◆ Dataset entries
(** * The CUE front end: error algebra ([adt]) and lowering of the tree ([cue])

    A shallow embedding of [adt/errors.go] (the Bottom algebra:
    [IsIncomplete], [isIncomplete], [AddChildError], [CombineErrors]) and of
    [cue/ast.go] (the [astVisitor]: [walk], [addDisjunctionElem],
    [wrapClauses], [errf], [insertFile]), with the properties the
    specification states about them and further properties of the code:
    of the functions above, of the scope map ([mapScope], [setScope]), of
    [appendPath], [resolve] and [loadImport], of [ErrorCode.String], of the
    tests [isError] and [isLiteralBottom], and of the [valueError]
    constructors and accessors.

    Go pointers are locations in an explicit store, so that in-place updates
    and aliasing are visible; a nil dereference, a failed type assertion and
    a [panic] are an explicit failure of the model.

    The modules [adt] and [cue] hold the code, [adt_spec] and [cue_spec] the
    vocabulary of the statements, [adt_facts] and [cue_facts] the proofs. *)

From Stdlib Require Import ZArith String Lia DecimalString.
From stdpp Require Import base option list gmap.

Local Open Scope Z_scope.
Set Warnings "-register-all".

(** ** Package adt: error encodings *)
Module adt.

(** [type ErrorCode int], with the six constants declared by [iota]. *)
Definition ErrorCode : Type := Z.

Definition EvalError : ErrorCode := 0.
Definition UserError : ErrorCode := 1.
Definition NotExistError : ErrorCode := 2.
Definition StructuralCycleError : ErrorCode := 3.
Definition IncompleteError : ErrorCode := 4.
Definition CycleError : ErrorCode := 5.

(** [ErrorCode.String]; [NotExistError] has no case of its own in the
    source and prints as unknown. *)
Definition ErrorCode_String (c : ErrorCode) : string :=
  if c =? EvalError then "eval"%string
  else if c =? UserError then "user"%string
  else if c =? StructuralCycleError then "structural cycle"%string
  else if c =? IncompleteError then "incomplete"%string
  else if c =? CycleError then "cycle"%string
  else "unknown"%string.

(** A [*Bottom] is [Some l] for a location of the store, or [None] for nil. *)
Abbreviation loc := nat.

(** Modelled from the spec: the interface [Value] is declared in another
    file; it is "a closed polymorphic type" of which [errors.go] tells the
    Bottom from the rest. A value is the nil interface, a [*Bottom] (which
    may be a nil pointer with a type, as the one [AddChildError] makes from
    [v.ChildErrors]), or a value of another dynamic type. *)
Inductive Value : Type :=
  | NilValue
  | BottomPtr (p : option loc)
  | OtherValue (tag : nat).

Section ErrorAlgebra.

(** The packages [cue/errors] and [cue/ast] are imported: the type of
    [errors.Error] values (nil included), [errors.Append], and the type of
    syntax nodes are taken as given. *)
Variable Error : Type.
Variable errors_Append : Error -> Error -> Error.
Variable Node : Type.

Record Bottom : Type := mkBottom {
  Src : option Node;
  Err : Error;
  Code : ErrorCode;
  HasRecursive : bool;
  ChildError : bool;
  Bottom_Value : Value
}.

Definition set_HasRecursive (f : bool) (b : Bottom) : Bottom :=
  mkBottom (Src b) (Err b) (Code b) f (ChildError b) (Bottom_Value b).

Definition set_Code (c : ErrorCode) (b : Bottom) : Bottom :=
  mkBottom (Src b) (Err b) c (HasRecursive b) (ChildError b) (Bottom_Value b).

(** The store of allocated Bottoms; [&Bottom{...}] appends. *)
Abbreviation heap := (list Bottom).

Definition alloc (h : heap) (b : Bottom) : loc * heap :=
  (length h, h ++ [b]).

(** Dereference of a [*Bottom]; [None] is the nil-pointer panic. *)
Definition deref (h : heap) (p : option loc) : option Bottom :=
  l ← p; h !! l.

(** Modelled from the spec: the struct [Vertex] is declared outside the
    files at hand. It "holds a current Value (possibly a Bottom) and a
    separately tracked aggregate of all child Bottoms seen so far
    (ChildErrors)"; these are the two fields [AddChildError] reads and
    writes, [ChildErrors] being the [*Bottom] that [CombineErrors] returns. *)
Record Vertex : Type := mkVertex {
  Vertex_Value : Value;
  ChildErrors : option loc
}.

(** [func (b *Bottom) IsIncomplete() bool] *)
Definition IsIncomplete (h : heap) (b : option loc) : option bool :=
  match b with
  | None => Some false
  | Some l =>
      x ← h !! l;
      Some ((Code x =? IncompleteError) || (Code x =? CycleError))
  end.

(** The type assertion of [x] to [*Bottom], in its two-result form: the
    pointer and whether the dynamic type is [*Bottom]. *)
Definition assertBottom (x : Value) : option loc * bool :=
  match x with
  | BottomPtr p => (p, true)
  | _ => (None, false)
  end.

(** [func isIncomplete(v *Vertex) bool] *)
Definition isIncomplete (h : heap) (v : option Vertex) : option bool :=
  match v with
  | None => Some true
  | Some v =>
      let '(b, ok) := assertBottom (Vertex_Value v) in
      if ok then IsIncomplete h b else Some false
  end.

(** [func isLiteralBottom(x Expr) bool]; on a nil [*Bottom] the test of
    the code dereferences nil. *)
Definition isLiteralBottom (h : heap) (x : Value) : option bool :=
  let '(b, ok) := assertBottom x in
  if ok then
    r ← deref h b;
    Some (Code r =? UserError)
  else Some false.

(** [func isError(v Value) bool] *)
Definition isError (v : Value) : bool :=
  match v with
  | NilValue => true
  | _ => snd (assertBottom v)
  end.

(** The tail of [CombineErrors]: [&Bottom{Src: src, Err: errors.Append(a.Err,
    b.Err), Code: a.Code}]. *)
Definition mergeBottoms (src : option Node) (a b : Bottom) (h : heap)
  : option loc * heap :=
  let '(l, h') :=
    alloc h (mkBottom src (errors_Append (Err a) (Err b)) (Code a)
               false false NilValue) in
  (Some l, h').

(** [func CombineErrors(src ast.Node, x, y Value) *Bottom] *)
Definition CombineErrors (src : option Node) (x y : Value) (h : heap)
  : option (option loc * heap) :=
  let a := fst (assertBottom x) in
  let b := fst (assertBottom y) in
  match a, b with
  | Some la, Some lb =>
      ba ← h !! la;
      bb ← h !! lb;
      if negb (Code ba =? Code bb) then
        let '(la, ba, lb, bb) :=
          if Code ba >? Code bb then (lb, bb, la, ba) else (la, ba, lb, bb) in
        if Code bb >=? IncompleteError then Some (Some la, h)
        else Some (mergeBottoms src ba bb h)
      else Some (mergeBottoms src ba bb h)
  | Some la, None => Some (Some la, h)
  | None, Some lb => Some (Some lb, h)
  | None, None => Some (None, h)
  end.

◆ What to work on
All lines in the listing above with the string "UserError" should be returned.

◆ Result of the exercise
Definition UserError : ErrorCode := 1.
  else if c =? UserError then "user"%string
    Some (Code r =? UserError)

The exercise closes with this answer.